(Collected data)

+-------+

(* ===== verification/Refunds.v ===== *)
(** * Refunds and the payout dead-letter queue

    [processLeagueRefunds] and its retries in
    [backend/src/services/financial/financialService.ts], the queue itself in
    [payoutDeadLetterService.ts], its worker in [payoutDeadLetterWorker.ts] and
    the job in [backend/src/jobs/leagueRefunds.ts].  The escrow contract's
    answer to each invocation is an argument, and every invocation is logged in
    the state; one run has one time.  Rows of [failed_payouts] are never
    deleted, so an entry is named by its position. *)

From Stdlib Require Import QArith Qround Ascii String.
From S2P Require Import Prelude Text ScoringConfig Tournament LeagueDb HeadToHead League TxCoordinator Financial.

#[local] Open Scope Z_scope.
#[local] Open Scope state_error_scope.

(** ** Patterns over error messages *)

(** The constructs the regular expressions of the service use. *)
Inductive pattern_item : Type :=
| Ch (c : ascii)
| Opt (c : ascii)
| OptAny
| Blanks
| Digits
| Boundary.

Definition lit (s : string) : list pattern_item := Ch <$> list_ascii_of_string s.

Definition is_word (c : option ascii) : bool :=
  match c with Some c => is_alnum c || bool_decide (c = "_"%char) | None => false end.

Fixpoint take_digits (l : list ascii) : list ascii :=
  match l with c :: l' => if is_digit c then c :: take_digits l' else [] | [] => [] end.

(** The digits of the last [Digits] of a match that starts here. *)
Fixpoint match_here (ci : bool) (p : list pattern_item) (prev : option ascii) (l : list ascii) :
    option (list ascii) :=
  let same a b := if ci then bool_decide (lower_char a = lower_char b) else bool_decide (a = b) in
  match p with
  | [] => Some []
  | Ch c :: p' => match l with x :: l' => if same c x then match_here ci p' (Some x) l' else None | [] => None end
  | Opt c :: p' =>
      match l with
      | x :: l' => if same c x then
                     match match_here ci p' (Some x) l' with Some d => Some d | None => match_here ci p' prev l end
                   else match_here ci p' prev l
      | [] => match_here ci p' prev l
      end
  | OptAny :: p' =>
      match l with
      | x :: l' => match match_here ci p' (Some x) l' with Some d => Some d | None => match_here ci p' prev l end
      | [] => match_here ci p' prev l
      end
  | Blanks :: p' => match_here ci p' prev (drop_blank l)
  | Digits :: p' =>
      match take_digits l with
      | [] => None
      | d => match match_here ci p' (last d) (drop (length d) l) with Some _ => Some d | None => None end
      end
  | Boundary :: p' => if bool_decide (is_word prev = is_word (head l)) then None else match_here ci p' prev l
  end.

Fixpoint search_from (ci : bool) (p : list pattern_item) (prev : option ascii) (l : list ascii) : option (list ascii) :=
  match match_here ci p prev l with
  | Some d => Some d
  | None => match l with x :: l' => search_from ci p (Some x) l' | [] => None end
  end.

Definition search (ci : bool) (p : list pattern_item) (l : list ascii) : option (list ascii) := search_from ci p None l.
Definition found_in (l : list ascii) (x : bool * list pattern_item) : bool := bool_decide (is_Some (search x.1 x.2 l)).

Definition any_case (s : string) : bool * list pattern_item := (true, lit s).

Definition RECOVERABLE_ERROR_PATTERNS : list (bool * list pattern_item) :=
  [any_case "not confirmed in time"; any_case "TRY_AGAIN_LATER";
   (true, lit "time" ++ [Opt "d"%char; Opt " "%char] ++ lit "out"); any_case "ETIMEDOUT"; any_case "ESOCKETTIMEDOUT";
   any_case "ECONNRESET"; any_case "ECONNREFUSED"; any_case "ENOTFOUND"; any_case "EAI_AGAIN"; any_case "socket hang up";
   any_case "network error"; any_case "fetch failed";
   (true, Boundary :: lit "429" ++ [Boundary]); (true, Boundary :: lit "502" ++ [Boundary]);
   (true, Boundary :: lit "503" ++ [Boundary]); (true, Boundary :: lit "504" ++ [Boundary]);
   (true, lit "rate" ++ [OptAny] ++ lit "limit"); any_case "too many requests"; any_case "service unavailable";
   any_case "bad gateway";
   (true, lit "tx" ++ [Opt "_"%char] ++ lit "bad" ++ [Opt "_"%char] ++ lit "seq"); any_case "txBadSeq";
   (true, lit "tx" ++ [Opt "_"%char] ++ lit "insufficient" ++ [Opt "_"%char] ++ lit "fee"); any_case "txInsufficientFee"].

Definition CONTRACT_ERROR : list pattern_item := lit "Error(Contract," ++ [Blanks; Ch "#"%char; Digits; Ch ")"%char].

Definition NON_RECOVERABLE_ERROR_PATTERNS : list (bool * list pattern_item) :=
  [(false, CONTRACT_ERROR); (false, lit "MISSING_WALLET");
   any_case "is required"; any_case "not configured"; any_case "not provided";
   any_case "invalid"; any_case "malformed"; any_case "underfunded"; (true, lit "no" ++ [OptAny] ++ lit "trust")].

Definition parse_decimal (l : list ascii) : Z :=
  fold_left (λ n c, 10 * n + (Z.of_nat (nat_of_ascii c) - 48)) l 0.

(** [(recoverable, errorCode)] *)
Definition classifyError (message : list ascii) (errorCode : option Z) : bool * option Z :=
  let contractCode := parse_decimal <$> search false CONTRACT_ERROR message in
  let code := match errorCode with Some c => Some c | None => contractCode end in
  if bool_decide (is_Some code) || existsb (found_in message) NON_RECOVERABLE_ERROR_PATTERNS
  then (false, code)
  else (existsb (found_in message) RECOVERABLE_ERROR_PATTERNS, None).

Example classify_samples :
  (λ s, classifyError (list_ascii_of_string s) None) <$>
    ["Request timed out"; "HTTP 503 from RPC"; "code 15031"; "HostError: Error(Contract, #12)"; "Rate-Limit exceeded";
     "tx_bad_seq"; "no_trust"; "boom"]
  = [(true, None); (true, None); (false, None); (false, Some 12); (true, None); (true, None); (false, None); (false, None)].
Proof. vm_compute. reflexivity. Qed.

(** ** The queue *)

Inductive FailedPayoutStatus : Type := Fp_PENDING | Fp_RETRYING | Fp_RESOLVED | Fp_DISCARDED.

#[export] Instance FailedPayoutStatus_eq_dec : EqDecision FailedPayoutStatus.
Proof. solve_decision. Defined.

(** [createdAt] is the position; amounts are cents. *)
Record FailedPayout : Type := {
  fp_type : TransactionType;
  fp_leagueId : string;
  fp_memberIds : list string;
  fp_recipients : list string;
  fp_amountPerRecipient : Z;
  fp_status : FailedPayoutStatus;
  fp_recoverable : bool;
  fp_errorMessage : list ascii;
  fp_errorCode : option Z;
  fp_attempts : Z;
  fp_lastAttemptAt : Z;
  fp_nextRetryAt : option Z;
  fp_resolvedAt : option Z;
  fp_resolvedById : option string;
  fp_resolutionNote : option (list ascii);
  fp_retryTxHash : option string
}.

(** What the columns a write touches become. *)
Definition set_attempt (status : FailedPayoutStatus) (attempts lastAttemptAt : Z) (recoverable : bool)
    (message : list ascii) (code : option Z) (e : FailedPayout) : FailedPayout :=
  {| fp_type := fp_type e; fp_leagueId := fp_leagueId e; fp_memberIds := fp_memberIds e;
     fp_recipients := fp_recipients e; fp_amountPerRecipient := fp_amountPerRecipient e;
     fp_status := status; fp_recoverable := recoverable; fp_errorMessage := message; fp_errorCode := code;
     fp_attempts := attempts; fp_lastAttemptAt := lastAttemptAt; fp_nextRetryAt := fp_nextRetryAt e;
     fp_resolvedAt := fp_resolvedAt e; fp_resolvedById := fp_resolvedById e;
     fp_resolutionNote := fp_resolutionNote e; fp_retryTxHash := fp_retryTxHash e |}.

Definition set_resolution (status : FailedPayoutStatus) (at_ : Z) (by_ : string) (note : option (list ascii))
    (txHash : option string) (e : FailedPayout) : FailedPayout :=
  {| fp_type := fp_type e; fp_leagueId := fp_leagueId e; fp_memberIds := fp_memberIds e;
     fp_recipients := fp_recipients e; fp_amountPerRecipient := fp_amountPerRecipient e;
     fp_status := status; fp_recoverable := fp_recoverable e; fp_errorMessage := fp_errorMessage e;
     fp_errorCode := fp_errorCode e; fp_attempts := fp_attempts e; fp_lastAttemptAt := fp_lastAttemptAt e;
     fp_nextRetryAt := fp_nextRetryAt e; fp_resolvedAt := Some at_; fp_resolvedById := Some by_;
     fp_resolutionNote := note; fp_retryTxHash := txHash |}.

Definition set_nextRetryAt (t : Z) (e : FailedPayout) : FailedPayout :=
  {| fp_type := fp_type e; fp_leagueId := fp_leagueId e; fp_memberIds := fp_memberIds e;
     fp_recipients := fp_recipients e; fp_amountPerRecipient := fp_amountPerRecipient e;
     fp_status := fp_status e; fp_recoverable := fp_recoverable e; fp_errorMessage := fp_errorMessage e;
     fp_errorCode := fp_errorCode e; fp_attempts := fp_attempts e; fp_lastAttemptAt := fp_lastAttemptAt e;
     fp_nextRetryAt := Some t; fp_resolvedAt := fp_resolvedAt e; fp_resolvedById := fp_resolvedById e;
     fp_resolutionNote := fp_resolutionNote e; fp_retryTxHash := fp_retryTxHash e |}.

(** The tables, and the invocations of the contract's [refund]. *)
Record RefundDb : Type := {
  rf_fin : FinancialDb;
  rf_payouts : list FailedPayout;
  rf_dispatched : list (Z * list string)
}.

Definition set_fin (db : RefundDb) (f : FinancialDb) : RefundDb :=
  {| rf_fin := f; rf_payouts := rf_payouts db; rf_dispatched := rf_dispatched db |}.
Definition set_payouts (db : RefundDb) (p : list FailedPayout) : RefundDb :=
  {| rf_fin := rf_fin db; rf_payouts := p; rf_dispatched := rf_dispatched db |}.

+-------+

From the first line above through the line that contains "answer to each", quote each line exactly. Output nothing more.

→ **EXERCISE ANSWER**
(* ===== verification/Refunds.v ===== *)
(** * Refunds and the payout dead-letter queue

    [processLeagueRefunds] and its retries in
    [backend/src/services/financial/financialService.ts], the queue itself in
    [payoutDeadLetterService.ts], its worker in [payoutDeadLetterWorker.ts] and
    the job in [backend/src/jobs/leagueRefunds.ts].  The escrow contract's
    answer to each invocation is an argument, and every invocation is logged in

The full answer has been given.